Several analytical strategies and investigations are presented in this dissertation to improve the quantification, sensitivity, and structural information that can be obtained for gaseous biomolecular ions in electrospray ionization (ESI) mass spectrometry (MS) experiments. Internal or external standards are commonly employed to quantify molecules in complex mixtures because molecular ion abundances cannot be directly related to the concentration of the molecules in solution. A new standard-free quantitation method is used to obtain the relative concentrations of components in a mixture using the abundances of large, nonspecific clusters formed by ESI. Large non-covalent clusters overcome differences in ionization efficiencies between molecules, and are representative of the solution-phase mixture. The sensitivity in MS experiments can be significantly lowered by the presence of high concentrations of salts in the ESI solution because nonspecific ion adduction to biomolecules distributes ion signal into different forms with various numbers of adducts. Studies here demonstrate the extent of both sodium ion and acid molecule adduction to proteins are inversely related, and both depend significantly on the proton affinity of the anion in the ESI solution. Several solution-phase additives that contain anions with low proton affinity values are shown to effectively desalt protein ions generated by ESI, which should result in improved detection limits, more accurate mass measurements, and improved tandem MS sensitivity.
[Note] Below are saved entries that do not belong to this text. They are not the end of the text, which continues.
Lemma evolves_delete e a w :
  empty a w = true -> evolves e w (set_events (delete a (events w)) w).
Proof.
  intros Ha. left. split; [|reflexivity]. unfold empty in *. cbn.
  rewrite lookup_delete. case_decide; [subst|reflexivity].
  destruct (events w !! e) as [ev|]; [|reflexivity]. destruct (_r ev); [discriminate|reflexivity].
Qed.

Lemma evolves_unuse_clean e a w : empty a w = true -> evolves e w (unuse_clean (Some a) w).
Proof.
  intros Ha. unfold unuse_clean. destruct (events w !! a) as [ev|] eqn:Hev; [|apply evolves_refl].
  assert (Hstep : evolves e w (upd_event a (set_refcount (u32 (_refcount ev - 1))) w))
    by now apply evolves_upd_event_keep.
  destruct (Z.eqb _ 0); [|exact Hstep].
  eapply evolves_trans; [exact Hstep|]. apply evolves_delete.
  eapply evolves_empty_stays; [|exact Ha]. now apply evolves_upd_event_keep.
Qed.

(** Peels the outermost heap update off the state reached. *)
Ltac evolves_chain :=
  lazymatch goal with
  | |- evolves _ ?w ?w => apply evolves_refl
  | |- evolves ?e ?w (upd_event ?a ?f ?w') =>
    apply (evolves_trans e w w');
    [evolves_chain | apply evolves_upd_event_keep; intros; reflexivity]
  | |- evolves ?e ?w (upd_rdv ?a ?f ?w') =>
    apply (evolves_trans e w w'); [evolves_chain | apply evolves_upd_rdv]
  | |- evolves ?e ?w (upd_closure ?a ?f ?w') =>
    apply (evolves_trans e w w'); [evolves_chain | apply evolves_upd_closure]
  | |- evolves ?e ?w (store_event_loc ?l ?p ?w') =>
    apply (evolves_trans e w w'); [evolves_chain | apply evolves_store_event_loc]
  | |- evolves ?e ?w (store_rdv_loc ?l ?p ?w') =>
    apply (evolves_trans e w w'); [evolves_chain | apply evolves_store_rdv_loc]
  | |- evolves ?e ?w (use ?x ?w') =>
    apply (evolves_trans e w w'); [evolves_chain | apply evolves_use]
  | |- evolves ?e ?w (observe ?o ?w') =>
    apply (evolves_trans e w w'); [evolves_chain | apply evolves_observe; reflexivity]
  | |- evolves ?e ?w (set_unblocked_ptail ?l ?w') =>
    apply (evolves_trans e w w'); [evolves_chain | now apply evolves_same]
  | |- evolves ?e ?w (set_unblocked ?l ?w') =>
    apply (evolves_trans e w w'); [evolves_chain | now apply evolves_same]
  end.

Lemma evolves_unlink e ev w : evolves e w (unlink ev w).
Proof. unfold unlink. cbv zeta. repeat case_match; evolves_chain. Qed.

Lemma evolves_unblock e r w : evolves e w (unblock r w).
Proof. unfold unblock. cbv zeta. repeat case_match; evolves_chain. Qed.

Lemma evolves_mark_ready e r x v w : evolves e w (mark_ready r x v w).
Proof.
  unfold mark_ready. cbv zeta. repeat case_match; try evolves_chain;
    lazymatch goal with
    | |- evolves ?e ?w (unblock ?r ?w') =>
      apply (evolves_trans e w w'); [evolves_chain | apply evolves_unblock]
    end.
Qed.

(** Clearing the owner pointer and recording the completion is the one
    step that empties an event. *)
Lemma evolves_clear e x v w r :
  (_r <$> events w !! x) = Some (Some r) ->
  evolves e w (observe (completed x v) (upd_event x (set_r None) w)).
Proof.
  intros Hx. destruct (events w !! x) as [ev|] eqn:Hev; [|discriminate].
  cbn in Hx. injection Hx as Hr.
  destruct (decide (e = x)) as [->|Hne].
  - right. unfold empty. rewrite completions_observe. cbn.
    rewrite Hev, Hr, lookup_alter_eq, Hev, Nat.eqb_refl. cbn.
    repeat split. unfold completions. cbn. lia.
  - apply evolves_keep.
    + cbn. now rewrite lookup_alter_ne.
    + rewrite completions_observe. cbn. destruct (Nat.eqb_spec e x); [contradiction|].
      unfold completions. cbn. lia.
Qed.

Lemma empty_clear x v w : empty x (observe (completed x v) (upd_event x (set_r None) w)) = true.
Proof.
  unfold empty. cbn. rewrite lookup_alter_eq. destruct (events w !! x); reflexivity.
Qed.

Lemma owner_unlink ev w x : (_r <$> events (unlink ev w) !! x) = (_r <$> events w !! x).
Proof.
  unfold unlink. destruct (_r_pprev ev) as [[?|?|?]|], (_r_next ev); cbn;
    rewrite ?owner_alter_keep; auto.
Qed.

Lemma simple_trigger_fuel_evolves n : forall e x v w, evolves e w (simple_trigger_fuel n x v w).
Proof.
  induction n as [|n IH]; intros e x v w; cbn [simple_trigger_fuel]; [apply evolves_refl|].
  destruct (events w !! x) as [ev|] eqn:Hx; [|apply evolves_refl].
  destruct (_r ev) as [r|] eqn:Hr; [|apply evolves_refl].
  cbv zeta.
  set (w1 := unlink ev w).
  set (w2 := observe (completed x v) (upd_event x (set_r None) w1)).
  set (w3 := mark_ready r x v w2).
  assert (H1 : forall e, evolves e w w1) by (intros; apply evolves_unlink).
  assert (H2 : forall e, evolves e w1 w2).
  { intros e'. apply evolves_clear with (r := r). unfold w1.
    now rewrite owner_unlink, Hx; cbn; rewrite Hr. }
  assert (H3 : forall e, evolves e w2 w3) by (intros; apply evolves_mark_ready).
  set (w4 := match at_trigger_ ev, at_trigger_f_ ev with
             | Some a, Some f => observe (at_trigger_called f a (at_trigger_arg2_ ev)) w3
             | Some a, None => simple_trigger_fuel n a true w3
             | None, _ => w3
             end).
  assert (H4 : forall e, evolves e w3 w4).
  { intros e'. unfold w4. destruct (at_trigger_ ev), (at_trigger_f_ ev);
      [now apply evolves_observe | apply IH | apply evolves_refl | apply evolves_refl]. }
  eapply evolves_trans; [apply H1|]. eapply evolves_trans; [apply H2|].
  eapply evolves_trans; [apply H3|]. eapply evolves_trans; [apply H4|].
  apply evolves_unuse_clean.
  eapply evolves_empty_stays; [apply H4|]. eapply evolves_empty_stays; [apply H3|].
  apply empty_clear.
Qed.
Additionally, a solution-phase additive (HClO4) is discovered that can be used to count the number of basic sites accurately in peptides and proteins based on the number of HClO4 adducts to low charge states. High charge states of peptides and proteins can be readily formed by ESI of aqueous solutions that contain trivalent metal ions, and fragmentation of these trivalent metal ion-peptide or protein complexes by electron capture dissociation can be used to increase the structural information obtained from these experiments. Metal ion-biomolecule interactions are ubiquitous in nature where they play a role in many biological processes. Here, nonspecific metal ion adduction to protein cation and anions is shown to result in more compact conformations compared to the bare protein ion, likely a result of salt-bridge interactions between the metal ion and the biomolecule.